Beholding
Where the world becomes art
Sometimes the most intricate, moving, unrepeatable piece of art is happening on the windscreen while I’m stuck in traffic.
Or I’m stood at the sink, hands soaped, just watching the sky rearrange itself through the window. Light shifting tone by tone.
Right now I’m in my study, finishing a day of work, and outside is a party… the branches moshing, the wind pounding, the jiggle of a gorse bush in wild abandon. And all these different browns celebrating the day: bark, soil, feather, fence.
When I moved to Cornwall I really missed art galleries. I missed time in galleries. I missed the symbolism of them: a place that held expression, experimentation, new thought. Of course there are galleries here, and artists everywhere. But the shape of my life means I don’t have access to it in the way I once did, or wanted to.

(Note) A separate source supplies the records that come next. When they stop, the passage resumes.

(** The lambda [pread_or_write]. *)
Definition pread_or_write (op : IOOperationType) (fd buf count offset : Z) (s : io_state)
    : result (Z * io_state) :=
  off ← convert_size2off offset;
  let c := mkSyscall op fd buf count off in
  match kernel (trace s) c with
  | inl n => mret (n, transfer c n s)
  | inr errno => Err (posix_error op errno)
  end.

Context `{BouncePool}.

Section with_page.
Variable page : Z.

(** The body of the loop of [posix_host_io], up to [nbytes_processed]. *)
Definition host_io_once (op : IOOperationType) (fd_direct_off fd_direct_on : Z)
    (buffer cur_offset bytes_remaining : Z) (s : io_state) : result (Z * io_state) :=
  if fd_direct_on =? -1 then
    pread_or_write op fd_direct_off buffer bytes_remaining cur_offset s
  else
    is_cur_offset_aligned ← is_aligned cur_offset page;
    if negb is_cur_offset_aligned then
      aligned_cur_offset ← align_up cur_offset page;
      let bytes_requested := Z.min (aligned_cur_offset -% cur_offset) bytes_remaining in
      pread_or_write op fd_direct_off buffer bytes_requested cur_offset s
    else if bytes_remaining <? page then
      pread_or_write op fd_direct_off buffer bytes_remaining cur_offset s
    else
      aligned_bytes_remaining ← align_down bytes_remaining page;
      is_buf_aligned ← is_aligned_addr buffer page;
      if negb is_buf_aligned then
        bounce_buffer ← bounce_get s;
        let aligned_buf := b_buffer bounce_buffer in
        let bytes_requested := Z.min aligned_bytes_remaining (b_size bounce_buffer) in
        let s :=
          match op with WRITE => memcpy aligned_buf buffer bytes_requested s | READ => s end in
        '(nbytes_processed, s) ←
          pread_or_write op fd_direct_on aligned_buf bytes_requested cur_offset s;
        let s :=
          match op with READ => memcpy buffer aligned_buf nbytes_processed s | WRITE => s end in
        mret (nbytes_processed, s)
      else pread_or_write op fd_direct_on buffer aligned_bytes_remaining cur_offset s.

And yet here I am, staring at art. The beginning of time. The first ancestor of colour, texture, and bend. Everything we frame, hang, or create- came from this. The natural world.

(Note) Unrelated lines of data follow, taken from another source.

Lemma pool_step_ok strerror policy p p' :
  pool_ok p -> pool_step strerror policy p p' -> pool_ok p'.
Proof.
  intros Hok Hs. destruct Hs as [ts p Hts|r p|r g pass p|r p|r i g pass p|now r i c o p|r p|e p|p|r p].
  - destruct Hok as [Hrs Hqs Hh Hd]. unfold submit_pread. simpl.
    destruct (death_reason p) eqn:Hdead; constructor; simpl; try done.
    + intros Hdr. by destruct (Hd Hdr).
    + apply Forall_app. split; [done|]. eapply Forall_impl; [exact Hts|].
      by intros t (? & ? & ? & ? & _).
    + intros Hdr. destruct (Hd Hdr) as [Hdd _]. unfold is_dead in Hdd. by rewrite Hdead in Hdd.
  - by apply pop_ok.
  - by apply hand_ok.
  - by apply return_ok.
  - by apply retry_ok.
  - by apply reap_ok.
  - by apply leave_ok.
  - unfold signal_death. destruct (death_reason p) eqn:Hdead; [done|].
    destruct Hok as [Hrs Hqs Hh Hd]. constructor; simpl; try done.
    intros Hdr. destruct (Hd Hdr) as [Hdd _]. unfold is_dead in Hdd. by rewrite Hdead in Hdd.
  - unfold drain_queue. destruct (death_reason p) as [e|] eqn:Hdead; [|done].
    destruct Hok as [Hrs Hqs Hh Hd]. constructor; simpl; try done.
    intros _. split; [|done]. unfold is_dead. simpl. by rewrite Hdead.
  - by apply fail_all_ok.
Qed.

(** ** The pool from its construction on *)

(** The constructor of [MultiReactorPool]. *)
Definition new_reactor_pool (max_total n : Z) : result pool :=
  _ ← expect (n >? 0) (InvalidArgument "remote_io_num_reactors must be a positive integer");
  mret (mkPool [] 0 None false
    ((fun i => mkReactor [] [] None 0 (slice max_total n i) false false) <$> seqZ 0 n) [] []).

Definition reachable_pool strerror policy (max_total n : Z) (p : pool) : Prop :=
  exists p0, new_reactor_pool max_total n = Ok p0 /\ rtc (pool_step strerror policy) p0 p.

Lemma new_pool_inv max_total n p0 :
  new_reactor_pool max_total n = Ok p0 ->
  0 < n /\ p0 = mkPool [] 0 None false
    ((fun i => mkReactor [] [] None 0 (slice max_total n i) false false) <$> seqZ 0 n) [] [].
Proof.
  unfold new_reactor_pool, expect. destruct (n >? 0) eqn:E; [|done].
  bool_to_prop. by intros [= <-].
Qed.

And when I say the ocean is art, I mean every crashed wave is the end line from a Sylvia Plath poem. And a rock pool is the face of Tracey Emin, you put your hand in and pull out a heart. And the cliff edge is the architectural blueprint for each roof we have ever lifted toward heaven: our attempt to translate awe into shelter, to hold sky in structure, to make permanence out of all that will eventually crumble.
Art can be consumed, watched, flicked through, walked past. But this view asks for contemplation. Contemplation is intrinsic to it.
So in my study, I’ve been staring out the window for a minute or two… and shit, it’s hard to keep looking beyond that first moment of beauty. To stay after the initial nod at wonder. To stand and just watch. To let the wind move the trees without needing to move with it. To mother the quickening in my chest instead of soothing it with a different image. To push beyond the glance and be with the subtle, the bold, the shifting landscape. The stillness. The surrender.
Yet when I do, something steadies. Watching nature feels like appreciating the start of all creation; the soil, the air, the water I came from and will return to, now growing inside of me.